Interview: Big in Stanford – A Japanese Lady on her Bike

1. Can you give an introduction about yourself?

I moved from Tokyo, Japan about four years ago with my husband who started his post-doc at Stanford. We will stay here until my husband gets a new position at …”somewhere”, hopefully within a year or so in the US, Japan or another place.

2. What are you currently doing?

I was (am) a physician in Japan but I’m not allowed to practice in the US so I’ve been doing volunteer work as an international adviser at Bechtel International Center at Stanford. Also, I’ve visited local high school once a week to help children who study Japanese. Although I was willing to come here with my husband, shortly after I arrived here, I felt as if I didn’t have any role in a society and that made me feel so depressed. So I looked for the opportunities to get involved in the society.

Other than that, I grew flowers and plants, go cycling during summer and knit while it’s raining.

3. When you think back to your decision making and moving, what was the most difficult aspect in deciding to move here.

It’s not so difficult for me to decide to move here. Since I was too busy before we had moved, I had been thinking about quitting a job for a few years. But I could not find enough reason to leave work. So moving to the US sounded sufficient reason to quit my job.

  1. What did you do to prepare yourself?

First, we joined the Stanford Japanese Association (SJA) more than half a year before we moved. They have a website which provides a lot of practical how-to information before and after moving. I studied the website to get a sense of living at Stanford. They also have a mailing list and people often share information such as moving sales, car sales, meetings and so on. In addition to that, my husband knew Japanese people who had worked in the same laboratory where he would work, so we were able to ask them when we needed. They really help us a lot.

Then we sent an application to Stanford West Apartment, which has Stanford Rates (we know it’s rather expensive), about half a year before our moving. (In those days there were long waiting list to move in there.) I just didn’t want to look for an apartment after a long flight with our tired bodies, several boxes and limited English.

A few weeks before our moving, we bought a used car which we found through SJA mailing list without test driving it. We thought that a car would be a very basic necessity and we needed it as soon as possible. So we picked one which was a basic sedan, not too old, little mileage and a fair price. As the seller was Japanese, we could pay with Yen. That’s another advantage.

5. What was the most useful source of information?

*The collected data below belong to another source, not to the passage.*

(** C21: Exactly which messages between brokers can be read back.  A replication
    request with times of 64 bits comes back as it was if and only if no record
    has an empty key; heartbeats, assignments, removals and transfers always do;
    a response does if and only if its error text is absent or not empty and, for
    followers, the time in the state is a whole number of milliseconds that chrono
    accepts, for transfers, the epoch is not zero; a broker, whose ports have
    sixteen bits, always does; an acknowledgment level unless it is a custom count
    other than three. *)
Theorem messages_survive :
  (∀ req, (∀ w, w ∈ rdr_records req → is_i64 (r_timestamp (wr_record w))) →
     survives Proto.ReplicateDataRequest req ↔ ∀ w, w ∈ rdr_records req → r_key (wr_record w) ≠ Some []) ∧
  (∀ resp m, (∀ s, rdp_follower_state resp = Some s → is_i64 (timestamp_millis (fs_last_heartbeat s))) →
     survives Proto.ReplicateDataResponse (resp, m) ↔ state_kept (rdp_follower_state resp) ∧ m ≠ Some EmptyString) ∧
  (∀ req : HeartbeatRequest, survives Proto.HeartbeatRequest req) ∧
  (∀ resp m, (∀ s, hbp_follower_state resp = Some s → is_i64 (timestamp_millis (fs_last_heartbeat s))) →
     survives Proto.HeartbeatResponse (resp, m) ↔ state_kept (hbp_follower_state resp) ∧ m ≠ Some EmptyString) ∧
  (∀ req : AssignPartitionRequest, survives Proto.AssignPartitionRequest req) ∧ (∀ req : RemovePartitionRequest, survives Proto.RemovePartitionRequest req) ∧
  (∀ resp m, (survives Proto.AssignPartitionResponse (resp, m) ↔ m ≠ Some EmptyString) ∧
             (survives Proto.RemovePartitionResponse (resp, m) ↔ m ≠ Some EmptyString)) ∧
  (∀ req : TransferLeadershipRequest, survives Proto.TransferLeadershipRequest req) ∧
  (∀ resp m, survives Proto.TransferLeadershipResponse (resp, m) ↔ tlp_new_leader_epoch resp ≠ Some 0 ∧ m ≠ Some EmptyString) ∧
  (∀ b, is_u16 (bi_port_quic b) → is_u16 (bi_port_rpc b) → survives Proto.BrokerInfo b) ∧
  (∀ a : AcknowledgmentLevel, survives Proto.AcknowledgmentLevel a ↔ ∀ n, a = AckCustom n → n = 3).
Proof.
  split_and!.
  - intros req H. rewrite (survives_iff _ _ (replicate_request_comes_back req H)), <- map_normal_id. destruct req as [e tp rs l]. simpl.
    split; [intros Hs; by injection (Hs 0)|by intros ->].
  - intros resp m H. by apply replicate_response_survives.
  - intros [e l [t p] h]. by eexists.
  - intros resp m H. by apply heartbeat_response_survives.
  - intros [[t p] rs l e c]. by eexists.
  - intros [[t p] c]. by eexists.
  - intros resp m. apply partition_response_survives.
  - intros [[t p] l e n]. by eexists.
  - intros resp m. apply transfer_response_survives.
  - intros b. apply broker_info_survives.
  - intros a. rewrite (survives_iff _ (λ _, ack_from (ack_into a))) by (eexists; split; done).
    destruct a as [| | | |n]; simpl; try (split; [by intros _ n|done]). split; [intros H m [= <-]; by injection (H 0)|].
    intros H _. by rewrite (H n eq_refl).
Qed.
End roundtrips.

(** ** Concrete runs *)

Module ProtoDemo.
(** chrono takes some 262,000 years on either side of 1970. *)
#[local] Instance chrono : Chrono := {| accepts_millis t := Z.abs t <? 8000000000000000 |}.
Definition request (r : Record_) : ReplicateDataRequest := mkReplicateDataRequest 5 Demo.tp0 [Demo.wal Demo.tp0 3 r] "broker-1".
Lemma messages_survive_witness : survives Proto.ReplicateDataRequest (request Demo.rec0).
Proof.
  apply (proj1 messages_survive); intros w; (intros [->|[]%elem_of_nil]%elem_of_cons); [split; vm_compute; congruence|vm_compute; congruence].
Defined.
(** A record with an empty key arrives without a key. *)
Example empty_key_lost :
  cbind (record_into (mkRecord (Some []) [1] [] 7)) (record_from 0) = COk (mkRecord None [1] [] 7).
Proof. reflexivity. Qed.
(** The time of a heartbeat loses its fraction of a millisecond. *)
Example heartbeat_time_cut :
  cbind (follower_state_into (mkFollowerState "b2" 7 1700000000123456789 0)) (follower_state_from 0)
  = COk (mkFollowerState "b2" 7 1700000000123000000 0).
Proof. reflexivity. Qed.
(** An acknowledgment by five replicas becomes one by three. *)
Example custom_level_lost : ack_from (ack_into (AckCustom 5)) = AckCustom 3.
Proof. reflexivity. Qed.
(** Times before 1970 have negative nanoseconds, which the protocol excludes. *)
Example negative_nanos : timestamp_to_proto (-1500) = COk (mkTimestamp (-1) (-500000000)).
Proof. reflexivity. Qed.
(** The code a follower sends for a stale epoch is that of a failed write-ahead
    log in the protocol. *)
Example stale_epoch_code :
  (error_to_code (StaleLeaderEpoch 4 5), error_code_number EC_WalError) = (503, 1001).
Proof. reflexivity. Qed.
End ProtoDemo.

We relied on SJA most of information.

6. How did you experience your first couple of days in California

My husband’s colleague, Naoki came to pick us up at SFO when we arrived from Japan. He drove us to Stanford West Apartments, we signed half a year lease on the apartment at the leasing office. After that, Naoki brought us to the SNN office and the Japanese Market in Mountain View. Before he left, he had given us a sample of driving test so that we could take it soon.

Next morning, Naoki came to pick us up to go to the laboratory together. I also went with them and meet people who worked there for the first time. Then Naoki brought us to Wells Fargo to open a bank account. We deposited our traveler’s check we brought from Japan and didn’t need to worry about large checks. What a relief! At night we looked through a sample driving test Naoki gave us.

The third day, Naoki came to our place in the morning again to bring us to DMV to take a written test for driver license. Naoki’s sample test helped us to pass it on the first try.

What a perfect schedule! Without Naoki, we couldn’t settled in so quickly and smoothly. Thank you, Naoki!!!

7. What do you enjoy most about your new life and what do you enjoy least?

What I enjoy the most is CYCLING! I’m totally hooked on it. When I first saw some cyclists who passed just close by our car, I was so scared. They rode too close to us and they didn’t put any protection on them. But time went by, I learned that bike lanes worked very well and I began to think that it would be interesting to go cycling. Luckily I knew somebody who rode a road bike and she led me to a world of cycling. Now when I have a time, I go cycling. Feeling the wind, smelling the glass and flower… I feel so good and closer to nature. I strongly recommend you to try cycling if you’re interested in it even a little.

What I enjoy least is Japanese food as everybody knows it can’t be avoided.

8. What was your biggest challenge to overcome in your new life/place?

Getting to used to the life with no job. I’m still not quite comfortable about this.

9. Can you tell us your funniest experience you had in the US and the saddest situation?

I don’t remember the funniest experience but the greatest experience is that I finished three Century Ride (It ‘s a bicycle event to ride a bike for 100 miles for one day) last two years.

The saddest situation is I leave behind my family and close friends in Japan, of course.

10. What would you tell a friends who is about to move to California?

Jump in your new life and you will find new about you.

11. Would you do this move again, why?

I’m not willing to do this again but if necessary, I would do it. Now I know how to adjust new place, so it would be much easier than the first time.

12. Did you travel CA? If yes, do you have a secret tip/destination for us?

It’s not a secret place at all but I love Yosemite National Park very much. There are a lot of trails to hike and it’s also nice just to sit by Merced river. From spring to summer, we’ll see flesh green and dynamic flow of waterfall. In the fall, there are less people there and the leaves turns their color so beautifully. During the winter, you’ll get all the quietness.